Paulo Sousa, 20.11.24

Há dias lembrei-me de uma história contada numa aula por um professor meu de Educação Visual. Acho que nesse ano a disciplina de Desenho já tinha esse nome. Ele era um excelente contador de histórias, tão bom que transformava qualquer estória numa bela história. Por isso, o que naquele dia nos relatou foi a mais pura das verdades.

O episódio passou-se numa sala de tribunal, durante um julgamento em que o réu era acusado de homicídio na forma tentada. Segundo os autos, a vítima foi socorrida quando se encontrava deitada no chão do café do bairro, com duas facadas no abdómen. Após vários dias passados com um pé cá, outro lá, esteve mesmo para marchar, lá arrebitou poupando assim o réu de uma acusação mais gravosa.

Os testemunhos recolhidos de entre quem assistiu ao episódio, o dono e mais dois clientes do café, não eram coincidentes. O que passou a pertencer à memória colectiva do bairro foi a explicação do ocorrido pela boca do acusado. E foi qualquer coisa como isto:

“Oh senhor doutor Juiz, nem queira saber! Estava eu a preparar-me para limpar as unhas com a ponta do canivete, até o tinha afiado há pouco tempo, quando o Zé se sentou na minha mesa. Eu disse-lhe logo: Oh Zé, tu tem cuidado, não te chegues aqui que afiei ontem a navalha. E cuida o senhor doutor Juiz que ele ligou alguma coisa ao que eu disse? Nada! E eu disse-lhe outra vez: não te chegues aqui Zé, que ainda ontem afiei a navalha. Ainda mal estava a acabar de dizer isto e não é que esse bruto - disse ele sem nunca vacilar na convicção - se mandou para cima da navalha? Eu até gritei: Oh Zé olha que te aleijas, homem de Deus!, mas ele, que toda a vida foi assim, só faz o que lhe carrega, e com um copo ou dois ainda fica pior, mandou-se outra outra vez para cima da navalha. Oh senhor Juiz, veja lá se ele não é um bruto!"

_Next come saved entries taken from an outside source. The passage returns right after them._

(** X7. The synthesizer always returns a schedule whose blocks are in
    the order of their time of day: every time text parses to a minute of
    the day and no block starts later than one that follows it; the
    block count of the schedule is the length of the list. *)
Theorem X7_schedule_in_time_order
    (cfg : config) (h : hta) (energy : Z) (focus : string) (w : world) :
  exists s w',
    generateComprehensiveSchedule E cfg h energy focus w = (Ok s, w') /\
    StronglySorted starts_no_later (time_blocks s) /\
    Forall (fun b => timed (b_time b)) (time_blocks s) /\
    total_blocks s = Z.of_nat (List.length (time_blocks s)).
Proof.
  destruct (generateComprehensiveSchedule_returns E cfg h energy focus w)
    as (s & w' & _ & _ & Hs & _).
  exists s, w'. split; [exact Hs|].
  assert (Htotal : total_blocks s = Z.of_nat (List.length (time_blocks s))).
  { unfold generateComprehensiveSchedule in Hs. bind_inv Hs.
    repeat match type of Hs with
           | context [let (_, _) := ?x in _] => destruct x
           end.
    bind_inv Hs. inversion Hs; subst. reflexivity. }
  destruct (generateComprehensiveSchedule_parts E _ _ _ _ _ _ _ Hs)
    as (fixedBlocks & w1 & structure & Hfix & Hstruct & Hblocks).
  cbv zeta in Hstruct, Hblocks.
  set (PS := fun s : slot => timed (formatted_time s)).
  set (PB := fun b : block => timed (b_time b)).
  assert (Hslots : Forall PS (createTimeSlots (wake_minutes cfg)
                                (window_end cfg) fixedBlocks)).
  { apply slots_loop_timed. }
  assert (Hdefault : PS (mkSlot 0 "" false)) by exact timed_empty.
  assert (Htaken : forall s0, PS s0 ->
                     PS (mkSlot (start s0) (formatted_time s0) false))
    by (intros s0 H0; exact H0).
  destruct (scheduleLearningBlocks_inv PS PB Hdefault Htaken
              (fun n s0 fd H0 => H0)
              (ready_learning h) _ (identifyHighEnergyPeriods cfg)
              (focus_minutes cfg) Hslots) as [HL1 HL2].
  destruct (scheduleHabitBlocks_inv PS PB Hdefault Htaken
              (fun hb s0 H0 => H0) (ready_habits h) _ cfg HL2) as [HH1 HH2].
  pose proof (scheduleLifeStructure_inv E PS PB Hdefault Htaken
                (fun i s0 H0 => H0) (fun i s0 m H0 => H0)
                _ _ _ _ _ Hstruct HH2) as HS.
  assert (HF : Forall PB fixedBlocks).
  { unfold scheduleFixedLifeStructure in Hfix.
    apply fixed_loop_meals in Hfix. destruct Hfix as (added & -> & Hall & _).
    simpl. eapply Forall_impl; [|exact Hall].
    intros b (i & m & index & -> & _). apply timed_formatTime. }
  assert (Hall : Forall PB (fixedBlocks
                   ++ fst (scheduleLearningBlocks (ready_learning h)
                             (createTimeSlots (wake_minutes cfg)
                                (window_end cfg) fixedBlocks)
                             (identifyHighEnergyPeriods cfg)
                             (focus_minutes cfg))
                   ++ fst (scheduleHabitBlocks (ready_habits h)
                             (snd (scheduleLearningBlocks (ready_learning h)
                                     (createTimeSlots (wake_minutes cfg)
                                        (window_end cfg) fixedBlocks)
                                     (identifyHighEnergyPeriods cfg)
                                     (focus_minutes cfg))) cfg)
                   ++ structure)).
  { repeat (apply Forall_app; split); assumption. }
  assert (Hsorted_all : Forall PB (time_blocks s)).
  { rewrite Hblocks. eapply Permutation_Forall; [|exact Hall].
    symmetry. apply sort_perm. }
  split; [|split; [exact Hsorted_all | exact Htotal]].
  apply sorted_by_key_starts; [exact Hsorted_all|].
  rewrite Hblocks.
  apply (sort_sorted by_time time_key PB by_time_keys). exact Hall.
Qed.

End SynthesisLaws.

(** ** Learning and habit blocks *)

Lemma firstn_S_nth {A : Type} (l : list A) (k : nat) (x : A) :
  nth_error l k = Some x -> firstn (S k) l = firstn k l ++ [x].
Proof.
  revert k. induction l as [|y t IH]; intros [|k] H; simpl in *;
    try discriminate.
  - now inversion H.
  - now rewrite (IH k H).
Qed.

Lemma assign_loop_order pool fd refs (pre : list node) :
  forall k slots blocks,
    Forall2 block_of_node (pre ++ firstn k pool) blocks ->
    exists k',
      fst (fst (assign_loop pool fd refs (k, slots, blocks))) = k' /\
      Forall2 block_of_node (pre ++ firstn k' pool)
              (snd (assign_loop pool fd refs (k, slots, blocks))).
Proof.
  induction refs as [|r rest IH]; intros k slots blocks H; simpl.
  - exists k. split; [reflexivity|assumption].
  - destruct (nth_error pool k) as [n|] eqn:Hn.
    + apply IH. rewrite (firstn_S_nth _ _ _ Hn), app_assoc.
      apply Forall2_app; [assumption|].
      constructor; [|constructor]. repeat split.
    + now apply IH.
Qed.

Lemma periods_loop_order pool fd refs periods (pre : list node) :
  forall k slots blocks,
    Forall2 block_of_node (pre ++ firstn k pool) blocks ->
    exists k',
      Forall2 block_of_node (pre ++ firstn k' pool)
              (snd (periods_loop pool fd refs periods (k, slots, blocks))).
Proof.
  induction periods as [|p rest IH]; intros k slots blocks H; simpl.
  - exists k. assumption.
  - destruct (assign_loop_order pool fd
                (filter (in_period slots p) refs) pre k slots blocks H)
      as (k' & Hk & H').
    destruct (assign_loop pool fd (filter (in_period slots p) refs)
                (k, slots, blocks)) as [[k1 s1] b1].
    simpl in *. subst. now apply IH.
Qed.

E lembrei-me deste acontecimento porquê? Lembrei-me disto depois de ter ouvido a explicação de Fernando Medina sobre os 48 milhões de euros que o presidente do INEM “lhe pediu” para que os aceitasse e assim os pudesse contabilizar convenientemente na sua Operação Cosmética Especial, que tentava criar a narrativa de que a dívida passara a ser inferior ao PIB. Já aqui postei sobre este tema. Importa lembrar que 48 milhões de euros equivale a cerca de um terço do orçamento anual do INEM. É caso para dizer: “Oh senhor Juiz, veja lá se ele não é um bruto!”